His coaches worked with him on mechanics. They adjusted timing and angles. In practice, he could get to a place where he could make the throw, but it still felt "weird," and he struggled to trust himself. But when the pressure came in the game, he’d spike the ball again. His chest tightened, his grip felt wrong, and his throws were unpredictable. He began to hope that the ball wouldn't come his way.
The Breakdown
During our first session, I asked him about the first time he felt panic with his throwing motion.
“It was in that game,” he said. “I made the bad throw and told myself to settle down. But then when it happened again, I felt alone on the field. I felt everyone’s eyes on me. I saw the look on my coach’s face; the shock on my dad's. My body just locked up. After that, every throw felt like life or death. I couldn’t stop thinking, ‘What if I mess up again?’”
That experience had embedded itself in his nervous system. It wasn’t just a memory—it was a body response. The nervous system formed a neural network around that moment of failure and humiliation. Each time Ethan fielded a ball in a game, that network switched on. His body “remembered” the fear, hijacking his mechanics and betraying his natural ability.
The Shift
Using a trauma-based approach to performance concerns, we went back to that memory. Through EMDR, with bilateral stimulation using a light bar and pulsators, Ethan’s brain began to process what had happened.
At first, the emotions surged.
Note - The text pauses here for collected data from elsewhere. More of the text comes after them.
(** * A to-do service: five request handlers over one table

    Shallow embedding of [main.py] and [database.py].

    - The table [todos] (declared by [ToDoDB]) is a finite map from the
      integer primary key [id] to the three remaining columns.
    - A [Session] is the unit of work that [get_db] hands to a handler: the
      database it is bound to, plus the mapped objects the handler holds.
      Handlers hold references to objects, so the session keeps them in a
      store and the handlers pass handles around.
    - A handler is a computation in a state-and-exception monad over the
      session; [HTTPException] is one of the exceptions.

    Integers are Python's: unbounded.  The engine's row ids are signed
    64-bit integers: the driver refuses an id that does not fit, and the
    engine stops counting upwards once the largest row id is in use.

    The table [todos] is taken to exist.  ([Base.metadata.create_all] on
    line 11 of main.py runs before [ToDoDB] is declared: it creates no
    table, so the table is there only if the database file already holds
    it.)  Failures of the disk or of the connection are not handled by
    the code and are outside this development. *)

From Stdlib Require Import ZArith String List.
From stdpp Require Import base option gmap strings list fin_maps sorting.

Local Open Scope string_scope.
Local Open Scope Z_scope.
Local Open Scope list_scope.

(** ** Python values that flow through the handlers *)

Inductive value : Type :=
| VNone
| VBool (b : bool)
| VInt (z : Z)
| VStr (s : string).

#[global] Instance value_eq_dec : EqDecision value.
Proof. solve_decision. Defined.

(** A Python [dict] with string keys, in insertion order. *)
Abbreviation pydict := (list (string * value)).

(** ** The request schema ([ToDoSchema], main.py 30-33) *)

(** The JSON body of a request, field by field: each field is either
    supplied with a value of its declared type or omitted.  A
    [description] sent as [null] validates to [None] like an omitted
    one, so both are [None] here. *)
Module Body.
Record t := mk {
  title : option string;
  description : option string;
  completed : option bool
}.
End Body.

Module ToDoSchema.
(** [title: str], [description: str = None], [completed: bool = False] *)
Record t := mk {
  title : string;
  description : option string;
  completed : bool
}.

(** Validation of a body: [title] is required, the other two fields
    fall back to the defaults of the class. *)
Definition validate (b : Body.t) : option t :=
  match Body.title b with
  | None => None
  | Some s => Some (mk s (Body.description b) (default false (Body.completed b)))
  end.

(** [todo.dict()]: every field of the model, in declaration order. *)
Definition dict (m : t) : pydict :=
  [ ("title", VStr (title m));
    ("description", from_option VStr VNone (description m));
    ("completed", VBool (completed m)) ].
End ToDoSchema.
He felt the same heat in his chest, the same tension in his throwing arm, and the same shame of those early errors. But with each pass of reprocessing, his brain started to shift. The old associations weakened, and his nervous system calmed. His body no longer carried the same panic when thinking of that game.
From there, we installed new, empowering beliefs:
"I can trust my arm. I am calm and in control. One throw doesn’t define me."
We also rehearsed future challenges, preparing his body and mind to stay steady when adversity struck again.
The Result
By the end of our work together, Ethan noticed a clear difference. He fielded ground balls in practice and games without the same fear. His throws came out naturally, like they used to.
“I feel free again,” he told me. “I’m not thinking about messing up. I’m just playing baseball.”
Baseball is built on repetition. So were Ethan's fear responses.
ONE EARLY-SEASON ERROR threw him off
A SECOND ERROR reinforced anxiety
his BODY STARTED BRACING FOR FAILURE
When his nervous system's pattern changed, Ethan's rhythm returned.